> _Exercise details_: Retype only the lines at the head of the records, first through the one with "Definition unreadableFile : File", exactly as written.

> _Input data_:
Definition noPrinter : Node -> option str := fun _ => None.
Definition idleOracle : nat -> Schedule := fun _ => mkSchedule [] [] [].
Definition noImports : Info := importsOnly [].
Definition basicLit (pos : Z) : Node := OtherNode (lit "*ast.BasicLit") pos [].

(** [var _ = 1; var _ = 2] on one line of f.go. *)
Definition blankVar (startOffset : Z) : Decl :=
  mkDecl (mkPosition startOffset 1) (mkPosition (startOffset + 9) 1)
    (GenDeclOf VAR
       [mkSpec (mkPosition (startOffset + 4) 1) (mkPosition (startOffset + 9) 1)
          (ValueSpecOf (mkValueSpec [ident (startOffset + 4) "_"] Nil
                          [basicLit (startOffset + 8)]))]).

Definition twoBlankVars : File := mkFile (lit "f.go") [blankVar 0; blankVar 11].

Definition onlyFile (content : string) : str -> option str :=
  fun path => if decide (path = lit "f.go") then Some (lit content) else None.

(** A file the file system does not hold. *)
Definition unreadableFile : File := mkFile (lit "g.go") [blankVar 0].

Definition packageOf (files : list File) : Package :=
  mkPackage (lit "example") (lit "main") [] (Some noImports) (Some files) true.

(** A group of two type specs, each on a line of its own:
<<
type (
	A struct{}
	B interface{}
)
>> *)
Definition newline : ascii := ascii_of_nat 10.
Definition tab : ascii := ascii_of_nat 9.

Definition groupOnLines : str :=
  lit "type (" ++ [newline; tab] ++ lit "A struct{}" ++ [newline; tab]
    ++ lit "B interface{}" ++ [newline] ++ lit ")".

Definition typeSpecAt (startOffset endOffset line : Z) (name : string)
    (type : Node) : Spec :=
  mkSpec (mkPosition startOffset line) (mkPosition endOffset line)
    (TypeSpecOf (mkTypeSpec (ident startOffset name) None type)).

Definition groupOnLinesDecl : Decl :=
  mkDecl (mkPosition 0 1) (mkPosition 35 4)
    (GenDeclOf TYPE [typeSpecAt 8 18 2 "A" (StructType 10 []);
                     typeSpecAt 20 33 3 "B" (InterfaceType 22 [])]).

Definition emptyState : State := mkState [] [] 0.

(** The same group written on one line:
    [type ( A struct{}; B interface{} )]. *)
Definition groupOnOneLine : str := lit "type ( A struct{}; B interface{} )".

Definition groupOnOneLineDecl : Decl :=
  mkDecl (mkPosition 0 1) (mkPosition 34 1)
    (GenDeclOf TYPE [typeSpecAt 7 17 1 "A" (StructType 9 []);
                     typeSpecAt 19 32 1 "B" (InterfaceType 21 [])]).

(** ** Notions for the further properties *)

(** The result list of a signature is exactly one anonymous field. *)
Definition singleAnonymous (Results : option (list Field)) : option Node :=
  match Results with
  | Some [field] => match Names field with [] => Some (Type_ field) | _ => None end
  | _ => None
  end.

(** No selector of the subtree has a base that resolves to a package name
    spelled differently from its path. *)
Definition noAliasUse (info : Info) (node : Node) : Prop :=
  ∀ ident sel p, SelectorExpr (IdentNode ident) sel ∈ Walk node →
                 Uses info ident = Some (PkgName p) → Name ident = p.

(** [fmt.Println()], the package imported under its own name. *)
Definition node_fmt : Node := exprStmt 0 (call 0 (sel 0 "fmt" 4 "Println") []).
Definition info_fmt : Info := importsOnly [("fmt", "fmt")]%string.

(** An enumeration of [aliases_a_ab]. *)
Definition entries_ab_a : list (str * str) :=
  [(lit "ab", lit "pkg/ab"); (lit "a", lit "pkg/a")].

(** The keys every chunk carries, and the keys that depend on its kind. *)
Definition chunkSchema (packageName : str) (c : ChromaDocument) : Prop :=
  let meta := Metadata c in
  (∃ path, meta !! lit "file_path" = Some (MStr path))
  ∧ meta !! lit "package_name" = Some (MStr packageName)
  ∧ (∃ name, meta !! lit "entity_name" = Some (MStr name))
  ∧ (∃ line, meta !! lit "start_line" = Some (MInt line))
  ∧ (∃ line, meta !! lit "end_line" = Some (MInt line))
  ∧ ((meta !! lit "entity_type" = Some (MStr (lit "function"))
      ∧ is_Some (meta !! lit "signature")
      ∧ meta !! lit "receiver_type" = None
      ∧ meta !! lit "declaration_kind" = None)
     ∨ (meta !! lit "entity_type" = Some (MStr (lit "method"))
        ∧ is_Some (meta !! lit "signature")
        ∧ is_Some (meta !! lit "receiver_type")
        ∧ meta !! lit "declaration_kind" = None)
     ∨ (meta !! lit "entity_type" = Some (MStr (lit "type_declaration"))
        ∧ is_Some (meta !! lit "type_definition")
        ∧ is_Some (meta !! lit "type_category")
        ∧ is_Some (meta !! lit "declaration_kind")
        ∧ meta !! lit "signature" = None)
     ∨ (meta !! lit "entity_type" = Some (MStr (lit "value_declaration"))
        ∧ (meta !! lit "declared_type" = None ∨ meta !! lit "inferred_type" = None)
        ∧ is_Some (meta !! lit "declaration_kind")
        ∧ meta !! lit "signature" = None)).

(** [func (s S) F() {}] on the first line of f.go. *)
Definition methodF : FuncDecl :=
  mkFuncDecl (mkPosition 0 1) (mkPosition 17 1)
    (Some [mkField [ident 6 "s"] (IdentNode (ident 8 "S"))]) (ident 11 "F") 0
    None (Some []) None (block 15 []).

Definition methodFDecl : Decl :=
  mkDecl (mkPosition 0 1) (mkPosition 17 1) (FuncDeclOf methodF).

(** The spec of [var _ = 1]. *)
Definition blankSpec : Spec :=
  mkSpec (mkPosition 4 1) (mkPosition 9 1)
    (ValueSpecOf (mkValueSpec [ident 4 "_"] Nil [basicLit 8])).

(** A package with other load errors. *)
Definition withErrors (pkg : Package) (errors : list str) : Package :=
  mkPackage (pkgID pkg) (pkgName pkg) errors (TypesInfo pkg) (Syntax pkg)
            (hasFset pkg).

(** The package cannot be processed. *)
Definition unusable (pkg : Package) : Prop :=
  TypesInfo pkg = None ∨ Syntax pkg = None ∨ hasFset pkg = false.

(** [st1] is [st2] after [prefix] was emitted by [length prefix] earlier
    calls. *)
Definition shiftedBy (prefix : list ChromaDocument) (st1 st2 : State) : Prop :=
  chunks st1 = prefix ++ chunks st2 ∧ calls st1 = length prefix + calls st2.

> _Task response_:
Definition noPrinter : Node -> option str := fun _ => None.
Definition idleOracle : nat -> Schedule := fun _ => mkSchedule [] [] [].
Definition noImports : Info := importsOnly [].
Definition basicLit (pos : Z) : Node := OtherNode (lit "*ast.BasicLit") pos [].

(** [var _ = 1; var _ = 2] on one line of f.go. *)
Definition blankVar (startOffset : Z) : Decl :=
  mkDecl (mkPosition startOffset 1) (mkPosition (startOffset + 9) 1)
    (GenDeclOf VAR
       [mkSpec (mkPosition (startOffset + 4) 1) (mkPosition (startOffset + 9) 1)
          (ValueSpecOf (mkValueSpec [ident (startOffset + 4) "_"] Nil
                          [basicLit (startOffset + 8)]))]).

Definition twoBlankVars : File := mkFile (lit "f.go") [blankVar 0; blankVar 11].

Definition onlyFile (content : string) : str -> option str :=
  fun path => if decide (path = lit "f.go") then Some (lit content) else None.

(** A file the file system does not hold. *)
Definition unreadableFile : File := mkFile (lit "g.go") [blankVar 0].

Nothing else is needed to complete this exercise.